In a 2011 peer-reviewed paper, U.S. Geologic Survey scientist Terry Gerlach summarized five previous estimates of global volcanic carbon dioxide emission rates that had been published between 1991 and 1998. Those estimates incorporated studies reaching back to the 1970s, and they were based on a wide variety of measurements, such as direct sampling and satellite remote sensing. The global estimates fell within a range of about 0.3 ± 0.15 billion metric tons of carbon dioxide per year, implying that human carbon dioxide emissions were more than 90 times greater than global volcanic carbon dioxide emissions.
In 2013, another group of scientists—Michael Burton, Georgina Sawyer, and Domenico Granieri—published an updated estimate using more data on carbon dioxide emissions from subsurface magma that had become available in the years since the last global estimate. While acknowledging a large range of variability in the estimates, the authors concluded that the best overall estimate was about 0.6 billion metric tons of carbon dioxide per year.
While higher than Gerlach's estimate, the figure is still just a fraction of carbon dioxide output from human activities.
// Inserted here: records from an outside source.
(* ===== verification/Lifecycle.v ===== *)
(** The life of a process: the kernel of [Process.v] as a transition system,
    and what holds of its process table at every point: no pid leaks, a
    running process is the one its pid names, an exited child can be waited for
    until its parent is gone, and a parent blocked in [waitpid] is woken. *)
From S2P Require Import Prelude Abi Notify Vmem Signals FdTable Pids Shm Socket World Alarm Process.

(** What the process table is about in a process. *)
Record view := View {
  v_pid : Z; v_parent : option nat; v_done : bool; v_kids : option (gmap Z nat);
  v_evts : notifier; v_gone : bool; v_pc : proc_pc }.
#[export] Instance eta_view : Eta view := λ r,
  {| v_pid := v_pid r; v_parent := v_parent r; v_done := v_done r; v_kids := v_kids r;
     v_evts := v_evts r; v_gone := v_gone r; v_pc := v_pc r |}.
Definition pview (p : proc) : view :=
  View (pr_pid p) (pr_parent p) (pr_done p) (pr_children p) (pr_childEvts p) (pr_parentGone p) (pr_pc p).
Definition v_orphan (v : view) : bool := bool_decide (v_parent v = None) || v_gone v.

(** The points of a process's life after its [done] was closed. *)
Definition pc_done (pc : proc_pc) : bool :=
  match pc with PRunning | PWaiting _ _ => false | _ => true end.

(** A child that [waitpid pid] would take. *)
Definition matches (pid cpid : Z) : Prop := pid = -1 ∨ cpid = pid.

Section lifecycle.
Context {OS HS : Type} `{HostMMU OS} `{HostIO HS}.
Context (getpid : Z) (kid : nat).
#[local] Abbreviation kern := (kernel OS HS).
Implicit Types (k : kern) (q c : nat).

Definition kv k q : option view := pview <$> kr_heap k !! q.
Definition kown k : gmap Z nat := owners (kr_pids k).

(** ** Steps

    [order] stands for the iteration order of a Go map, any order. *)
Definition own_work (p p' : proc) : Prop := pview p' = pview p.
(* ===== verification/Host.v ===== *)
(** The host interface ([src/internal/kernel/host.go]): what a process calls.

    A call of the [fd], [net], [shm] and [sig] interfaces runs on an [hstate],
    the calling process and the files and shared objects of its kernel; those
    of [proc] run on the whole kernel.  A call that may block takes a schedule,
    as [fd_io] does. *)
From S2P Require Import Prelude Abi Notify Bytes Vmem GuestMem Signals Sema FdTable Pipe Stdio Shm Paths Pids Socket World Alarm Process.
From Stdlib Require Import Ascii.

Record hstate (OS HS : Type) := HState { h_p : proc; h_s : kstate OS HS }.
Arguments HState {OS HS}. Arguments h_p {OS HS}. Arguments h_s {OS HS}.
#[export] Instance eta_hstate OS HS : Eta (hstate OS HS) := λ r, {| h_p := h_p r; h_s := h_s r |}.

(** How a host call goes: it returns to the guest, or it is still blocked when
    its schedule ends, or Go panics in it. *)
Inductive outcome (S : Type) := Ret (r : hostret) (s : S) | Blocked | Panic.
Arguments Ret {S}. Arguments Blocked {S}. Arguments Panic {S}.

Definition returns {S} (n : Z) (s : S) : outcome S := Ret (n, None) s.
Definition or_blocked {S} (r : option (hostret * S)) : outcome S :=
  match r with Some (r, s) => Ret r s | None => Blocked end.

(** [strings.Cut(v, "=")]: what is before and after the first one. *)
Fixpoint cut_eq (v : string) : string * string :=
  match v with
  | EmptyString => (EmptyString, EmptyString)
  | String c v =>
      if decide (c = "="%char) then (EmptyString, v)
      else let '(name, value) := cut_eq v in (String c name, value)
  end.

Definition HasProgram (programs : list string) (argv0 : string) : bool :=
  bool_decide (Base argv0 ∈ programs).

Section host.
Context {OS HS : Type} `{HostMMU OS} `{HostIO HS}.
#[local] Abbreviation host := (hstate OS HS).
#[local] Abbreviation world := (kworld OS HS).
Implicit Types (h : host).

(** *** The parts of the state *)
Definition h_w h : world := o_files (h_s h).
Definition h_mem h : memory := pr_mem (h_p h).
Definition h_os h : OS := w_os (h_w h).
Definition set_w (f : world → world) h : host := h <| h_s ::= λ s, s <| o_files ::= f |> |>.
Definition set_os (o : OS) h : host := set_w (λ w, w <| w_os := o |>) h.

(** An operation of the process's descriptor table. *)
Definition on_fds {A} (f : fdTable → kstate OS HS → A * fdTable * kstate OS HS) h : A * host :=
  let '(a, t, s) := f (pr_fds (h_p h)) (h_s h) in
  (a, HState ((h_p h) <| pr_fds := t |>) s).

(** The process signals itself. *)
Definition h_Signal (sig : Z) h : host :=
  let '(sg, o) := Signal (h_mem h) sig (pr_sig (h_p h)) (h_os h) in
  set_os o (h <| h_p ::= λ p, p <| pr_sig := sg |> |>).

(** *** Guest memory *)
Definition h_readU32 (addr : Z) h : option Z := readU32 (h_os h) (h_mem h) addr.
Definition h_writeU32 (addr v : Z) h : bool * host :=
  let '(ok, o) := writeU32 (h_mem h) addr v (h_os h) in (ok, set_os o h).
(** The bytes of [mem.Slice(addr, n)]. *)
Definition h_slice (addr n : Z) h : option bytes :=
  match Slice addr n (h_mem h) with
  | None => None
  | Some (a, _) => Some (mem_read (h_os h) (h_mem h) a n)
  end.

(** [None]: [encode] panics. *)
Definition writeSockaddr (a : sockaddr) (addr lenAddr : Z) h : option (Z * host) :=
  if (addr =? 0) || (lenAddr =? 0) then Some (0, h)
  else match h_readU32 lenAddr h with
       | None => Some (- EFAULT, h)
       | Some room =>
           match encode a with
           | None => None
           | Some enc =>
               let n := Z.min (u32 (zlen enc)) room in
               match Slice addr n (h_mem h) with
               | None => Some (- EFAULT, h)
               | Some (b, _) =>
                   let h := set_os (mem_write (h_mem h) b (ztake n enc) (h_os h)) h in
                   Some (0, (h_writeU32 lenAddr (u32 (zlen enc)) h).2)
               end
           end
       end.

(** *** sig *)
Definition sigHost_Register (addr : Z) h : Z * host :=
  let '(r, sg, o) := registerSignals (h_mem h) addr (pr_sig (h_p h)) (h_os h) in
  (r, set_os o (h <| h_p ::= λ p, p <| pr_sig := sg |> |>)).

(** [time.Duration(usec) * time.Microsecond]. *)
Definition usec_duration (usec : Z) : Z := i64 (i64 usec * 1000).

Definition sigHost_SetAlarm (valueUsec intervalUsec now : Z) h : Z * host :=
  let '(rem, a) := setAlarm (usec_duration valueUsec) (usec_duration intervalUsec) now (pr_alarm (h_p h)) in
  (Z.quot rem 1000, h <| h_p ::= λ p, p <| pr_alarm := a |> |>).

(** The zero time is no deadline: then the timer's case is never chosen. *)
Definition sleep_deadline (usec now : Z) : option Z :=
  if usec =? 2 ^ 64 - 1 then None else Some (now + usec_duration usec).
Definition sched_ok (deadline : option Z) {E} (sched : list (E * Z)) : bool :=
  forallb (λ e, negb (e.2 =? 2) || bool_decide (deadline ≠ None)) sched.

Definition sigHost_Sleep (usec now : Z) (sched : list ((sigstate → OS → sigstate * OS) * Z)) h : outcome host :=
  if negb (sched_ok (sleep_deadline usec now) sched) then Blocked
  else match block (h_mem h) sched (pr_sig (h_p h)) (h_os h) with
       | None => Blocked
       | Some (r, sg, o) =>
           let h := set_os o (h <| h_p ::= λ p, p <| pr_sig := sg |> |>) in
           match r with
           | interrupted => returns (- EINTR) h
           | killed => Ret (0, Some errKilled) h
           | _ => returns 0 h
           end
       end.

(** *** fd *)

(** A new open file description, with its descriptor. *)
Definition add_file (f : kfile) (flags : Z) (cloexec : bool) h : Z * host :=
  on_fds (λ t s, let '(p, s) := newOpenFile f flags s in fd_add p cloexec t s) h.
Definition close_fd (fd : Z) h : Z * host := on_fds (fd_close fd) h.

Definition fdHost_Pipe (fdsAddr flags : Z) h : Z * host :=
  let '(p, w) := add_pipe (h_w h) in
  let h := set_w (λ _, w) h in
  let nb := Z.land flags O_NONBLOCK in
  let '(rfd, h) := add_file (KPipeReader p) nb false h in
  let '(wfd, h) := add_file (KPipeWriter p) nb false h in
  let '(ok, h) := h_writeU32 fdsAddr (u32 rfd) h in
  let '(ok, h) := if ok then h_writeU32 (u32 (fdsAddr + 4)) (u32 wfd) h else (false, h) in
  if ok then (0, h)
  else
    let '(_, h) := close_fd rfd h in
    let '(_, h) := close_fd wfd h in
    (- EFAULT, h).

Definition fdHost_Devnull h : Z * host := add_file KNull 0 false h.

(** The description a descriptor refers to, and its file. *)
Definition h_get (fd : Z) h : option (nat * kfile) :=
  match fd_get fd (pr_fds (h_p h)) with
  | None => None
  | Some p => (λ f, (p, of_f f)) <$> o_heap (h_s h) !! p
  end.
Definition h_nonblock (p : nat) h : bool := nonblock p (h_s h).
Definition h_changed (f : kfile) h : host := set_w (λ w, (kfile_changed f w).2) h.

(** [op] of [io] reads into, or writes from, the guest's buffer. *)
Definition read_op (f : kfile) (a n : Z) h : (Z * Z) * host :=
  let '((b, errno), w) := kfile_read f n (h_w h) in
  let h := set_w (λ _, w) h in
  ((zlen b, errno), set_os (mem_write (h_mem h) a b (h_os h)) h).
Definition write_op (f : kfile) (a n : Z) h : (Z * Z) * host :=
  let '(r, w) := kfile_write f (mem_read (h_os h) (h_mem h) a n) (h_w h) in
  (r, set_w (λ _, w) h).

#[local] Abbreviation schedule := (list ((host → host) * wakeReason)).

Definition fdHost_Read (fd buf n : Z) (sched : schedule) h : outcome host :=
  match h_get fd h with
  | None => returns (- EBADF) h
  | Some (p, f) =>
      match Slice buf n (h_mem h) with
      | None => returns (- EFAULT) h
      | Some (a, _) => or_blocked (fd_io (h_changed f) (read_op f a n) (h_nonblock p) sched h)
      end
  end.

Definition fdHost_Write (fd buf n : Z) (sched : schedule) h : outcome host :=
  match h_get fd h with
  | None => returns (- EBADF) h
  | Some (p, f) =>
      match Slice buf n (h_mem h) with
      | None => returns (- EFAULT) h
      | Some (a, _) =>
          match fd_io (h_changed f) (write_op f a n) (h_nonblock p) sched h with
          | None => Blocked
          | Some (r, h) => Ret r (if r.1 =? - EPIPE then h_Signal SIGPIPE h else h)
          end
      end
  end.

(** *** net *)

(** The socket a descriptor refers to and its description, or an errno. *)
Definition psocket (fd : Z) h : (nat * nat) + Z :=
  match h_get fd h with
  | None => inr (- EBADF)
  | Some (p, KSocket s) => inl (s, p)
  | Some _ => inr (- ENOTSOCK)
  end.

Definition sockaddrArg (addr n : Z) h : sockaddr + Z :=
  match h_slice addr n h with
  | None => inr (- EFAULT)
  | Some b => match decodeSockaddr b with inl a => inl a | inr e => inr (- e) end
  end.

(** An operation of the socket at [s]. *)
Definition on_socket {A} (d : A) (s : nat) (f : socket → A * socket) h : A * host :=
  let '(a, w) := at_socket d s f (h_w h) in (a, set_w (λ _, w) h).

Definition netHost_Socket (domain socktype protocol : Z) h : Z * host :=
  if negb ((domain =? AF_INET) || (domain =? AF_INET6) || (domain =? AF_UNIX)) then (- EAFNOSUPPORT, h)
  else if negb (Z.ldiff socktype (Z.lor SOCK_NONBLOCK SOCK_CLOEXEC) =? SOCK_STREAM) then (- EPROTONOSUPPORT, h)
  else
    let flags := if negb (Z.land socktype SOCK_NONBLOCK =? 0) then O_NONBLOCK else 0 in
    let '(s, w) := add_socket (newSocket domain) (h_w h) in
    add_file (KSocket s) flags (negb (Z.land socktype SOCK_CLOEXEC =? 0)) (set_w (λ _, w) h).

(** What the kernel is configured with, and what opening a new file in the
    filesystem of a mount does. *)
Context (mounts : list Mount) (fs_create : Mount → string → HS → HS).

Definition createSocketFile (guest : string) (w : HS) : HS :=
  match mountFor mounts guest with
  | None => w
  | Some (m, rel) => if negb (m_FS m) || bool_decide (rel = "") then w else fs_create m rel w
  end.

Definition netHost_Bind (fd addr n : Z) h : Z * host :=
  match psocket fd h with
  | inr e => (e, h)
  | inl (s, _) =>
      match sockaddrArg addr n h with
      | inr e => (e, h)
      | inl a =>
          match w_socks (h_w h) !! s with
          | None => (- EBADF, h)
          | Some k =>
              let '(e, k, u, x) := sock_bind net_Listen createSocketFile mounts a k
                                     (w_unix (h_w h)) (w_host (h_w h)) in
              (- e, set_w (λ w, w <| w_socks ::= <[s := k]> |> <| w_unix := u |> <| w_host := x |>) h)
          end
      end
  end.

Definition netHost_Listen (fd backlog : Z) h : Z * host :=
  match psocket fd h with
  | inr e => (e, h)
  | inl (s, _) => let '(e, h) := on_socket EBADF s sock_listen h in (- e, h)
  end.

(** [op] of [io] also leaves the new socket in [ns]. *)
Definition accept_op (s : nat) (x : host * option nat) : (Z * Z) * (host * option nat) :=
  let '((ns, e), h) := on_socket (None, EBADF) s sock_accept x.1 in
  match ns with
  | None => ((0, e), (h, None))
  | Some k => let '(i, w) := add_socket k (h_w h) in ((0, e), (set_w (λ _, w) h, Some i))
  end.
Gerlach remarked via email, “Taken at face value, their result implies that anthropogenic CO2 exceeds global volcanic CO2 by at least a factor of 60 times.”
Occasionally, eruptions are powerful enough to release carbon dioxide at a rate that matches or even exceeds the global rate of human emissions for a few hours. For example, Gerlach estimated that the eruptions of Mount St. Helens (1980) and Pinatubo (1991) both released carbon dioxide on a scale similar to human output for about nine hours. Human emissions of carbon dioxide continue day after day, month after month, year after year.
Today versus the past
Volcanic activity today may pale in comparison to the carbon dioxide emissions we are generating by burning fossil fuels for energy, but over the course of geologic time, volcanoes have occasionally contributed to global warming by producing significant amounts of carbon dioxide and other greenhouse gases.
For example, some geologists hypothesize that 250 million years ago, an extensive flood of lava poured continually from the ground in Siberia perhaps hundreds of thousands of years. This large-scale, long-lasting eruption likely raised global temperatures enough to cause one of the worst extinction events in our planet's history. Current volcanic activity doesn't occur on the same massive scale.
Climate cooling
Today, rather than warming global climate, volcanic eruptions often have the opposite effect. That's because carbon dioxide isn't the only thing that volcanoes inject into the atmosphere. Even small eruptions often produce volcanic ash and aerosol particles.
Whether from small or large eruptions, volcanic aerosols reflect sunlight back into space, cooling global climate. The 1815 eruption of Mount Tambora produced enough ash and aerosols to cancel summer in Europe and North America in 1816.